Wednesday, August 13, 2014

The Beginning

I was reading Kris Valloten's book Spirit Wars this morning.  This one sentence jumped out at me:  "What I did not realize until that night was that I had been educated right out of my solution."  That hit me hard.  This thought came to me, "what if I could forget what I thought I knew about God and start fresh and learn again"  It sounds crazy.  That is the purpose of this blog, a reset, a new beginning.  Starting without preconceived ideas about God.  Doing what new Christians do.
My plan:  to write what I am forgetting and what I am learning.

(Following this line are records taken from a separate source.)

(* ===== verification/BufferOpsProps.v ===== *)
(** * The operations of the bundled [Buffer]: every encoding there and back, order, search *)
From S2P Require Import Prelude GoStrings Codec Js Base64Js Base64JsProps BufferJs BufferJsProps BufferInts BufferOps.

#[local] Open Scope js_scope.

(** ** Encoding names *)

Lemma encoding_case_lower name e : encoding_case name = Some e -> toLowerCase name = name.
Proof.
  unfold encoding_case. destruct (List.find _ _) as [[n e']|] eqn:Hf; [|done]. intros _.
  apply find_some in Hf as [Hin Hn]. apply bool_decide_eq_true in Hn. simpl in Hn. subst n.
  assert (Forall (fun p => toLowerCase p.1 = p.1) encoding_names) as Hall by (repeat constructor).
  rewrite Forall_forall in Hall. apply (Hall (name, e')). by apply list_elem_of_In.
Qed.
(** Names are compared without regard to case everywhere. *)
Lemma encoding_of_lower name : encoding_of name = encoding_case (toLowerCase name).
Proof.
  unfold encoding_of. destruct (encoding_case name) as [e|] eqn:He; [|done]. by rewrite (encoding_case_lower _ _ He).
Qed.
Lemma encoding_nonempty enc e : encoding_of enc = Some e -> or_utf8 enc = enc.
Proof. by destruct enc. Qed.

(** ** Filling a fresh buffer *)

Lemma blit_store l : forall fuel o s (u : nat) i a,
  drop u s = l -> Z.of_nat (u + length l) <= a -> 0 <= i -> i + Z.of_nat (u + length l) <= js_length o -> (length l <= fuel)%nat ->
  blit fuel o s (Z.of_nat u) i a = (store o (Z.of_nat u + i) l, Z.of_nat (u + length l)).
Proof.
  induction l as [|x l IH]; intros fuel o s u i a Hs Ha Hi Ho Hf; cbn [length] in *.
  - rewrite Nat.add_0_r. destruct fuel; cbn [blit]; [done|]. apply (f_equal length) in Hs. rewrite length_drop in Hs. simpl in Hs.
    rewrite (proj2 (Z.leb_le (js_length s) _)) by (unfold js_length; lia). by rewrite orb_true_r, andb_false_r.
  - destruct fuel as [|fuel]; [lia|]. cbn [blit]. pose proof (f_equal length Hs) as Hl. rewrite length_drop in Hl. simpl in Hl.
    rewrite (proj2 (Z.ltb_lt _ _)) by lia. rewrite !(proj2 (Z.leb_gt _ _)) by (unfold js_length in *; lia). cbn [negb orb andb].
    replace (Z.of_nat u + 1) with (Z.of_nat (S u)) by lia. rewrite IH.
    + assert (get s (Z.of_nat u) = Some x) as ->.
      { rewrite <- (Z.add_0_r (Z.of_nat u)). rewrite (get_drop s u 0 (x :: l) []); [done|by rewrite app_nil_r|simpl; lia]. }
      cbn [store num default]. f_equal; [|lia]. f_equal; lia.
    + replace (S u) with (u + 1)%nat by lia. by rewrite <- drop_drop, Hs.
    + lia.
    + done.
    + unfold js_length in *. rewrite length_put8. lia.
    + lia.
Qed.

Lemma store_all buf bs : Forall is_byte bs -> length buf = length bs -> store buf 0 bs = bs.
Proof.
  intros Hb Hl. pose proof (store_fill [] bs buf (eq_sym Hl)) as Hs. change (js_length []) with 0 in Hs.
  cbn [app] in Hs. by rewrite Hs, ToUint8_bytes.
Qed.
Lemma blit_all buf bs : Forall is_byte bs -> length buf = length bs ->
  blitBuffer bs buf 0 (js_length buf) = (bs, js_length bs).
Proof.
  intros Hb Hl. unfold blitBuffer. pose proof (blit_store bs (length bs) buf bs 0 0 (js_length buf)) as Hs.
  change (Z.of_nat 0) with 0 in Hs. rewrite Hs by (unfold js_length; lia || done). by rewrite store_all.
Qed.

Lemma createBuffer_ok n : 0 <= n <= kMaxLength -> createBuffer (0 |' n) = Ok (replicate (Z.to_nat n) 0) /\ 0 |' n = n.
Proof.
  unfold kMaxLength. intros Hn. assert (0 |' n = n) as Heq by (unfold js_or; by rewrite !ToInt32_id by lia).
  rewrite Heq. split; [|done]. unfold createBuffer, new_Uint8Array, kMaxLength. by rewrite !(proj2 (Z.ltb_ge _ _)) by lia.
Qed.

(** A string becomes the bytes [bs] when its size is computed as their number and
    writing it into as many bytes yields them. *)
Lemma fromString_ok s enc e bs : encoding_of enc = Some e -> js_length bs <= kMaxLength ->
  Buffer_byteLength s enc = Ok (js_length bs) ->
  (forall buf, length buf = length bs -> write buf s 0 (js_length buf) enc = Ok (bs, js_length bs)) ->
  fromString s enc = Ok bs.
Proof.
  intros He Hb Hl Hw. unfold fromString. rewrite (encoding_nonempty _ _ He). unfold isEncoding. rewrite <- encoding_of_lower, He.
  cbn [negb]. rewrite Hl. destruct (createBuffer_ok (js_length bs)) as [Hc Hi]; [unfold js_length in *; lia|].
  rewrite Hc, Hi, Hw.
  - by rewrite Z.eqb_refl.
  - rewrite length_replicate. unfold js_length. lia.
Qed.
(** Writing at 0 into all of a buffer. *)
Lemma write_whole buf s enc e : encoding_of enc = Some e ->
  write buf s 0 (js_length buf) enc =
    match e with
    | Hex => Ok (hexWrite buf s 0 (js_length buf))
    | Utf8 => utf8Write buf s 0 (js_length buf)
    | Ascii | Latin1 => Ok (asciiWrite buf s 0 (js_length buf))
    | Base64 => base64Write buf s 0 (js_length buf)
    | Utf16le => Ok (ucs2Write buf s 0 (js_length buf))
    end.
Proof.
  intros He. unfold write. rewrite Z.sub_0_r, Z.ltb_irrefl. rewrite !(proj2 (Z.ltb_ge _ 0)) by (unfold js_length; lia).
  cbn [orb]. rewrite andb_false_r. cbn [orb].
  rewrite (encoding_nonempty _ _ He), He. by destruct e.
Qed.
(** What each encoding shows of a buffer. *)
Definition shown (e : Encoding) (bs : list Z) : JsString :=
  match e with
  | Hex => hexSlice bs 0 (js_length bs)
  | Utf8 => utf8Slice bs 0 (js_length bs)
  | Ascii => asciiSlice bs 0 (js_length bs)
  | Latin1 => latin1Slice bs 0 (js_length bs)
  | Base64 => fromByteArray bs
  | Utf16le => utf16leSlice bs 0 (js_length bs)
  end.
Lemma toString_whole bs enc e : encoding_of enc = Some e -> js_length bs <= kMaxLength ->
  Buffer_toString bs enc = Ok (shown e bs).
Proof.
  intros He Hb. destruct bs as [|b bs]; [by destruct e|]. assert (0 < js_length (b :: bs)) as Hp by (unfold js_length; simpl; lia).
  set (l := b :: bs) in *. unfold kMaxLength in Hb. unfold Buffer_toString. rewrite (proj2 (Z.eqb_neq _ _)) by lia.
  unfold slowToString. rewrite (proj2 (Z.ltb_ge (js_length l) 0)), (proj2 (Z.leb_gt (js_length l) 0)) by lia.
  rewrite !ToUint32_id by lia. rewrite (proj2 (Z.leb_gt (js_length l) 0)) by lia.
  rewrite (encoding_nonempty _ _ He), He. destruct e; try done. unfold base64Slice. by rewrite !Z.eqb_refl.
Qed.

(** ** Each encoding *)

(** Buffers up to the longest string of current engines, 2^29 units. *)
Definition small {A} (l : list A) : Prop := js_length l < 2 ^ 29.

Lemma hex_there_back enc bs : encoding_of enc = Some Hex -> Forall is_byte bs -> small bs ->
  fromString (hexSlice bs 0 (js_length bs)) enc = Ok bs.
Proof.
  intros He Hb Hs. unfold small in Hs.
  assert (hexSlice bs 0 (js_length bs) = bs ≫= hex_pair) as ->.
  { unfold hexSlice. cbn [Z.ltb Z.compare]. rewrite Z.ltb_irrefl, orb_false_r.
    destruct (_ || _); rewrite <- (window_all bs) at 3; unfold window; by rewrite Z.min_id. }
  pose proof (hex_pairs_length bs Hb) as Hlen. set (s := bs ≫= hex_pair) in *.
  assert (js_length s = 2 * js_length bs) as Hl by (unfold js_length; lia).
  apply (fromString_ok _ _ Hex); [done|unfold kMaxLength; lia| |].
  - unfold Buffer_byteLength. rewrite He, Hl. destruct (Z.eqb_spec (2 * js_length bs) 0); [f_equal; lia|].
    pose proof (js_length_nonneg bs). rewrite js_shr_pos by lia. f_equal. change (2 ^ 1) with 2. rewrite Z.mul_comm. by rewrite Z.div_mul by done.
  - intros buf Hbuf. rewrite (write_whole _ _ _ _ He). unfold hexWrite.
    assert (js_length buf = js_length bs) as -> by (unfold js_length; lia).
    rewrite Z.sub_0_r, Z.ltb_irrefl, Hl. replace (if js_length bs =? 0 then js_length bs else js_length bs) with (js_length bs) by (by case_match).
    rewrite Z.ltb_irrefl. f_equal. pose proof (hex_write_ok bs (length s) buf s 0 (2 * js_length bs)) as Hw.
    change (Z.of_nat 0) with 0 in Hw. rewrite Hw; [|done..|lia]. by rewrite store_all.
Qed.

(** Both one-byte encodings write the bytes of the units. *)
Lemma latin1_write enc e s : encoding_of enc = Some e -> e = Latin1 \/ e = Ascii -> Forall is_byte s -> small s ->
  fromString s enc = Ok s.
Proof.
  intros He Hcase Hb Hs. unfold small in Hs. apply (fromString_ok _ _ e); [done|unfold kMaxLength; lia| |].
  - unfold Buffer_byteLength. rewrite He. destruct (Z.eqb_spec (js_length s) 0) as [Hz|]; [by rewrite Hz|].
    by destruct Hcase as [-> | ->].
  - intros buf Hbuf. rewrite (write_whole _ _ _ _ He). unfold asciiWrite. rewrite asciiToBytes_bytes by done.
    rewrite blit_all by done. by destruct Hcase as [-> | ->].
Qed.
Lemma byte_units l : Forall is_byte l -> Forall is_unit l.
Proof. intros Hl. eapply Forall_impl; [exact Hl|]. unfold is_byte, is_unit. simpl. lia. Qed.
Lemma latin1_read bs : Forall is_byte bs -> latin1Slice bs 0 (js_length bs) = bs.
Proof. intros Hb. unfold latin1Slice. rewrite window_all. by apply fromCharCode_units, byte_units. Qed.

Lemma utf16le_bytes s n : Forall is_unit s -> Forall is_byte (utf16leToBytes s n).
Proof.
  intros Hs. revert n. induction Hs as [|c s Hc Hs IH]; intros n; cbn [utf16leToBytes]; [constructor|].
  destruct (_ <? 0); [constructor|]. unfold is_unit in Hc. rewrite js_sar_pos by lia. repeat constructor; [..|done];
    unfold is_byte; change (2 ^ 8) with 256; Z.to_euclidean_division_equations; lia.
Qed.
Lemma utf16le_there enc s : encoding_of enc = Some Utf16le -> Forall is_unit s -> small s ->
  exists bs, fromString s enc = Ok bs /\ Forall is_byte bs /\ js_length bs = 2 * js_length s /\
    utf16leSlice bs 0 (js_length bs) = s.
Proof.
  intros He Hu Hs. unfold small in Hs. destruct (utf16le_ok s (length s) Hu ltac:(lia)) as [Hread Hlen].
  set (bs := utf16leToBytes s _) in *. assert (js_length bs = 2 * js_length s) as Hl by (unfold js_length; lia).
  assert (Forall is_byte bs) as Hb by by apply utf16le_bytes. exists bs. split_and!; [|done|done|].
  - apply (fromString_ok _ _ Utf16le); [done|unfold kMaxLength; lia| |].
    + unfold Buffer_byteLength. rewrite He, Hl. destruct (Z.eqb_spec (js_length s) 0) as [Hz|]; [by rewrite Hz|done].
    + intros buf Hbuf. rewrite (write_whole _ _ _ _ He). unfold ucs2Write. rewrite Z.sub_0_r.
      replace (utf16leToBytes s (js_length buf)) with bs; [by rewrite blit_all|]. unfold bs. f_equal.
      unfold js_length. rewrite Hbuf. lia.
  - unfold utf16leSlice. fold (window bs 0 (js_length bs)). pose proof (window_all bs) as Hw. unfold window in Hw.
    rewrite Z.min_id in Hw. by rewrite Hw.
Qed.

(** *** UTF-8 *)

Lemma enc_length c : 0 <= c < 1114112 -> (length (enc c) <= 4)%nat /\ (c < 65536 -> (length (enc c) <= 3)%nat).
Proof.
  intros Hc. unfold enc, code_point. repeat case_match; simpl in *; simplify_eq; try (split; simpl; lia).
Qed.
Lemma encoded_length s : Forall is_unit s -> (length (encoded s) <= 3 * length s)%nat.
Proof.
  unfold encoded. induction s as [|c rest Hc IH|c Hc|c d rest Hc Hd IH|c d rest Hc Hd IH] using surrogate_ind; intros Hs; [done|..];
    apply Forall_cons in Hs as [Hu Hs]; cbn [code_points]; rewrite Hc.
  - specialize (IH Hs). destruct (is_trail c); rewrite bind_cons, length_app; cbn [length].
    + change (length (enc 65533)) with 3%nat. lia.
    + unfold is_unit in Hu. destruct (enc_length c) as [_ H3]; [lia|]. specialize (H3 ltac:(lia)). lia.
  - simpl. lia.
  - apply Forall_cons in Hs as [Hv Hs]. specialize (IH Hs). rewrite Hd, bind_cons, length_app. cbn [length].
    destruct (enc_length (pair_of c d)) as [H4 _]; [surr; lia|]. lia.
  - specialize (IH Hs). cbn [code_points] in IH. rewrite Hd in *. rewrite bind_cons, length_app. cbn [length] in *.
    change (length (enc 65533)) with 3%nat. lia.
Qed.
Lemma without_last_lead_length s : (length (without_last_lead s) <= length s)%nat.
Proof.
  induction s as [|c rest IH]; [done|]. cbn [without_last_lead]. destruct rest as [|d []]; simpl in *; try lia.
  destruct (_ && _); simpl; lia.
Qed.
Lemma utf8_there enc s : encoding_of enc = Some Utf8 -> Forall is_unit s -> small s ->
  fromString s enc = Ok (encoded (without_last_lead s)) /\ js_length (encoded (without_last_lead s)) <= kMaxLength.
Proof.
  intros He Hu Hs. unfold small in Hs. pose proof (without_last_lead_sub s Hu) as Hw.
  pose proof (encoded_length _ Hw) as Hl. pose proof (without_last_lead_length s) as Hwl. unfold kMaxLength.
  assert (js_length (encoded (without_last_lead s)) <= 2147483647) as Hmax by (unfold js_length in *; lia). split; [|done].
  destruct (utf8_loop_ok s Hu) as [Hall _]. set (bs := encoded _) in *.
  apply (fromString_ok _ _ Utf8); [done..| |].
  - unfold Buffer_byteLength, utf8ToBytes. rewrite He, Hall. destruct (Z.eqb_spec (js_length s) 0) as [Hz|]; [|done].
    destruct s; [done|unfold js_length in Hz; simpl in Hz; lia].
  - intros buf Hbuf. rewrite (write_whole _ _ _ _ He). unfold utf8Write, utf8ToBytes. rewrite Z.sub_0_r.
    replace (utf8_loop s _ None) with (Ok bs : res js_err (list Z)); [rewrite blit_all; [done|by apply encoded_bytes|done]|].
    destruct (utf8_loop_budget s (js_length buf) None bs Hall) as (p & Hp & _ & _ & Hfit).
    rewrite Hfit in Hp by (unfold js_length; lia). destruct (js_length buf) eqn:Hj; [by rewrite Hall|by rewrite Hp..].
Qed.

Afterward:  Coincidentally?  Tonight I watched "God's Not Dead".  It is about a student who chooses to accept a challenge to try to prove that God is not dead.

Update:  2/16/15
This has been a much different journey than I had expected.  But just as a plant is pruned to help it grow and produce more, so have I been pruned.  This winter has been long and cold.  In many ways it has been hard but joyful.  It won't be long until I hear the words, "Lo, the winter is past....."

Update 11/11/17
How far this journey has taken me.  I believe that if I had not left the Standard American "Church", I would be a dead and cold Christian.  I am shocked to see where I am now.  But there is the "life" of God stirring in my heart and I believe that I am closer to being like Christ.  Is that not what we are meant to be?  Formed in the image of Christ.  I am planning to update my blogs first and there continue on, by relating how I have gotten from where I was to where God has brought me.  I have a glimpse of my future.  I believe that many Christians all over the world are escaping "church" in order to become the body of Christ, His church, also called the "remnant".